Zhipu AI supports text chat, image understanding, speech-to-text (ASR), and embedding. A single zhipu_ai_api_key enables all capabilities.
All capabilities below can be configured in one place via the “Model Management” page in the Web Console, with no need to manually edit the configuration file.
Text Chat
{
"model": "glm-5.1",
"zhipu_ai_api_key": "YOUR_API_KEY"
}
| Parameter | Description |
|---|
model | Can be glm-5.1, glm-5-turbo, glm-5, glm-4.7, glm-4-plus, glm-4-flash, glm-4-air, etc. See model codes |
zhipu_ai_api_key | Create one in the Zhipu AI Console |
zhipu_ai_api_base | Optional, defaults to https://open.bigmodel.cn/api/paas/v4 |
Image Understanding
Zhipu’s chat models (glm-5.1, glm-5-turbo, etc.) do not support vision; vision calls are uniformly routed to glm-5v-turbo.
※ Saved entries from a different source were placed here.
Lemma createServiceProduct_stored now input db category :
  products_ahead db →
  service_categories db !! cp_category_id input = Some category →
  Forall (λ p, product_code p ≠ cp_product_code input) (rows (service_products (store db))) →
  let row :=
    mkProduct (service_products_id_seq db + 1) (cp_category_id input) (cp_product_code input)
      (cp_name input) (or_null (cp_description input)) (cp_price input) (cp_type input)
      (cp_provider input) true now now in
  createServiceProduct now input db =
    ({| store := with_products (store db)
                   (<[service_products_id_seq db + 1 := row]> (service_products (store db)));
        service_categories := service_categories db;
        users_id_seq := users_id_seq db;
        service_categories_id_seq := service_categories_id_seq db;
        service_products_id_seq := service_products_id_seq db + 1 |},
     inr row).
Proof.
  intros Hahead Hc Hfresh. unfold createServiceProduct, insert_service_product.
  rewrite Hc. cbn [found].
  rewrite decide_False.
  2: { rewrite Exists_exists. intros (p & Hin & Hcode).
       rewrite Forall_forall in Hfresh. by apply (Hfresh p). }
  destruct (service_products (store db) !! (service_products_id_seq db + 1)) eqn:Hkey.
  { apply Hahead in Hkey. lia. }
  reflexivity.
Qed.

(** On values that fit their columns the engine runs [createServiceProduct]
    as the handler is written. *)
Lemma createServiceProduct_checked_agrees now input db :
  int4 (cp_category_id input) →
  numeric_10_2 (cp_price input) →
  int4 (service_products_id_seq db + 1) →
  createServiceProduct_checked now input db = createServiceProduct now input db.
Proof.
  intros Hc Hprice Hnext. unfold createServiceProduct_checked, createServiceProduct.
  rewrite !decide_True by done.
  by destruct (found (service_categories db !! cp_category_id input)).
Qed.

(** X19: a product just created can be bought at its price.  With an
    existing category, an unused product code, the products sequence ahead
    of the table and a price of whole hundredths that fits [numeric(10,2)],
    [createServiceProduct] stores an active product at the price given; a
    wallet top-up of that product by a user whose balance covers the price,
    with a successful gateway and ids that fit [integer], then completes
    with amount equal to that price and debits exactly it. *)
Theorem X19_created_product_can_be_bought now input db category env uid target user :
  products_ahead db →
  sequence_ahead (store db) →
  service_categories db !! cp_category_id input = Some category →
  Forall (λ p, product_code p ≠ cp_product_code input) (rows (service_products (store db))) →
  users (store db) !! uid = Some user →
  cp_price input ≤ user_wallet_balance user →
  isApiSuccess env = true →
  int4 (cp_category_id input) →
  int4 (service_products_id_seq db + 1) →
  int4 uid →
  int4 (transactions_id_seq (store db) + 1) →
  numeric_10_2 (cp_price input) →
  numeric_10_2 (user_wallet_balance user - cp_price input) →
  ∃ db' product db'' t,
    createServiceProduct_checked now input db = (db', inr product) ∧
    product_is_active product = true ∧
    product_price product = cp_price input ∧
    on_store_checked (processTopUp env (mkTopUpInput uid (product_id product) target wallet)) db'
      = (db'', inr t) ∧
    tx_status t = completed ∧
    tx_amount t = cp_price input ∧
    tx_product_id t = Some (product_id product) ∧
    balance_of (store db'') uid = Some (user_wallet_balance user - cp_price input).
Proof.
  intros Hpa Hseq Hc Hfresh Hu Hb Hok Hcid Hpnext Huid Hnext Hprice Hdebit.
  eexists _, _, _, _.
  split; [rewrite createServiceProduct_checked_agrees by done;
          by eapply createServiceProduct_stored|].
  do 2 (split; [reflexivity|]).
  split.
  { unfold on_store_checked. cbn [store].
    erewrite processTopUp_checked_agrees; [|done|apply lookup_insert_eq|done..].
    erewrite processTopUp_wallet_debited; [reflexivity|..]; try done.
    - cbn. apply lookup_insert_eq.
    - done.
    - done. }
  cbn. rewrite Hok. repeat split.
  unfold balance_of. cbn. by erewrite balance_of_alter.
Qed.

Lemma X19_witness :
  ∃ db' product db'' t,
    createServiceProduct_checked 5
      (mkCreateServiceProductInput 1 "ISAT_5K" "Indosat 5,000" None 500000 prepaid "Indosat")
      sample_database = (db', inr product) ∧
    product_is_active product = true ∧
    product_price product = 500000 ∧
    on_store_checked (processTopUp env_success
                        (mkTopUpInput 2 (product_id product) "08987654321" wallet)) db'
      = (db'', inr t) ∧
    tx_status t = completed ∧
    tx_amount t = 500000 ∧
    tx_product_id t = Some (product_id product) ∧
    balance_of (store db'') 2 = Some (user_wallet_balance sample_low_user - 500000).
Proof.
  apply (X19_created_product_can_be_bought 5
           (mkCreateServiceProductInput 1 "ISAT_5K" "Indosat 5,000" None 500000 prepaid
              "Indosat") sample_database sample_category env_success 2 "08987654321"
           sample_low_user);
    first [ reflexivity | by_evaluation | by vm_compute ].
Defined.

Lemma row_stored {V} (m : gmap Z V) (v : V) :
  v ∈ rows m ↔ ∃ i, m !! i = Some v.
Proof.
  unfold rows. rewrite list_elem_of_fmap. split.
  - intros ([i v'] & -> & Hin). exists i. by apply elem_of_map_to_list.
  - intros (i & Hi). exists (i, v). split; [done|]. by apply elem_of_map_to_list.
Qed.

(** X20: the listing by category is the listing of all products, narrowed.
    For a category id of the [integer] range, [getProductsByCategory]
    returns the products that [getAllProducts] returns and that belong to
    the category, and no others: the stored products that are active and of
    that category.  Both leave the database as it is.  A category id without
    products, or unknown, gives the empty list and no error; an id outside
    the range gives the range error of the database. *)
Theorem X20_products_by_category_narrow_all_products input db :
  ∃ all,
    getAllProducts db = (db, inr all) ∧
    Forall (λ p, product_is_active p = true) all ∧
    if decide (int4 (gp_category_id input)) then
      ∃ by_category,
        getProductsByCategory_checked input db = (db, inr by_category) ∧
        (∀ p, p ∈ by_category ↔ p ∈ all ∧ product_category_id p = gp_category_id input) ∧
        (∀ p, p ∈ by_category ↔
              product_category_id p = gp_category_id input ∧ product_is_active p = true ∧
              ∃ i, service_products (store db) !! i = Some p) ∧
        ((∀ i p, service_products (store db) !! i = Some p →
                 product_category_id p ≠ gp_category_id input) → by_category = [])
    else getProductsByCategory_checked input db = (db, inl (Refused IntegerOutOfRange)).
Proof.
  eexists. split; [reflexivity|].
  split.
  { apply Forall_forall. intros p Hp. by apply list_elem_of_filter in Hp as [? _]. }
  unfold getProductsByCategory_checked. case_decide; [|done].
  eexists. split; [reflexivity|].
  split.
  { intros p. rewrite !list_elem_of_filter. tauto. }
  split.
  - intros p. rewrite list_elem_of_filter, row_stored. tauto.
  - intros Hnone.
    destruct (filter _ _) as [|p l] eqn:Hfilter; [done|].
    assert (p ∈ p :: l) as Hin by apply list_elem_of_here.
    rewrite <- Hfilter in Hin. apply list_elem_of_filter in Hin as [[Hcat _] Hrow].
    apply row_stored in Hrow as [i Hi]. by destruct (Hnone i p Hi).
Qed.





(** X23: a category code can be used once.  [createServiceCategory] with
    the code of a stored category fails on the unique constraint of
    [service_categories.code] and leaves every table as it was. *)
Theorem X23_duplicate_category_code_rejected now input db i c :
  service_categories db !! i = Some c →
  category_code c = cc_code input →
  ∃ db',
    createServiceCategory now input db
      = (db', inl (UniqueConstraint "service_categories_code_unique")) ∧
    store db' = store db ∧ service_categories db' = service_categories db.
Proof.
  intros Hc Hcode. unfold createServiceCategory, insert_service_category.
  rewrite decide_True.
  2: { rewrite Exists_exists. exists c. split; [|done]. apply row_stored. eauto. }
  eexists. repeat split.
Qed.

Lemma X23_witness :
  ∃ db',
    createServiceCategory 5
      (mkCreateServiceCategoryInput "Different Name" "MOBILE_PREPAID"
         (Some "Different description")) sample_database
      = (db', inl (UniqueConstraint "service_categories_code_unique")) ∧
    store db' = store sample_database ∧
    service_categories db' = service_categories sample_database.
Proof.
  apply (X23_duplicate_category_code_rejected 5
           (mkCreateServiceCategoryInput "Different Name" "MOBILE_PREPAID"
              (Some "Different description")) sample_database 1 sample_category);
    by vm_compute.
Defined.



(** ** The history view of the client *)

Lemma type_tabs_partition (l : list Transaction) :
  l ≡ₚ filter (λ t, tx_transaction_type t = wallet_deposit) l
        ++ filter (λ t, tx_transaction_type t = topup) l
        ++ filter (λ t, tx_transaction_type t = wallet_withdrawal) l.
Proof.
  induction l as [|t l IH]; [done|].
  rewrite !filter_cons.
  destruct (tx_transaction_type t) eqn:Htype;
    repeat (rewrite decide_True by done || rewrite decide_False by done).
  - (* topup *)
    change (t :: l ≡ₚ filter (λ t, tx_transaction_type t = wallet_deposit) l
                     ++ t :: (filter (λ t, tx_transaction_type t = topup) l
                              ++ filter (λ t, tx_transaction_type t = wallet_withdrawal) l)).
    by apply Permutation_cons_app.
  - (* wallet_deposit *)
    cbn. by constructor.
  - (* wallet_withdrawal *)
    rewrite (assoc_L (++)). apply Permutation_cons_app. by rewrite <- (assoc_L (++)).
Qed.

(** X26: the tabs of the transaction history split it by type.  Every
    transaction handed to the view is shown in exactly one of the tabs
    Deposits, Top Ups and Withdrawals, so the three counts add up to the
    count of the tab All, and each tab keeps the order of the list. *)
Theorem X26_history_tabs_partition_the_transactions transactions :
  let g := groupedTransactions transactions in
  g_all g = transactions ∧
  transactions ≡ₚ g_deposits g ++ g_topups g ++ g_withdrawals g ∧
  length (g_all g) = (length (g_deposits g) + length (g_topups g)
                      + length (g_withdrawals g))%nat ∧
  g_deposits g `sublist_of` transactions ∧
  g_topups g `sublist_of` transactions ∧
  g_withdrawals g `sublist_of` transactions ∧
  Forall (λ t, tx_transaction_type t = wallet_deposit) (g_deposits g) ∧
  Forall (λ t, tx_transaction_type t = topup) (g_topups g) ∧
  Forall (λ t, tx_transaction_type t = wallet_withdrawal) (g_withdrawals g).
Proof.
  cbv zeta. unfold groupedTransactions. cbn.
  split; [done|]. split; [apply type_tabs_partition|].
  split.
  { rewrite (type_tabs_partition transactions) at 1. rewrite !length_app. lia. }
  repeat split; try apply sublist_filter;
    apply Forall_forall; intros t Ht; by apply list_elem_of_filter in Ht as [? _].
Qed.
Once zhipu_ai_api_key is configured, the Agent’s Vision tool automatically uses this model, with no need to specify it explicitly in the configuration file.
Speech-to-Text (ASR)
{
"voice_to_text": "zhipu",
"voice_to_text_model": "glm-asr-2512"
}
| Parameter | Description |
|---|
voice_to_text | Set to zhipu to enable Zhipu ASR |
voice_to_text_model | Optional, defaults to glm-asr-2512 |
Credentials are automatically reused from zhipu_ai_api_key. Audio files should be smaller than 25MB; oversized files may be rejected by the server.
Embedding
{
"embedding_provider": "zhipu",
"embedding_model": "embedding-3"
}
Available models: embedding-3, embedding-2. After changing the embedding, run /memory rebuild-index to rebuild the index.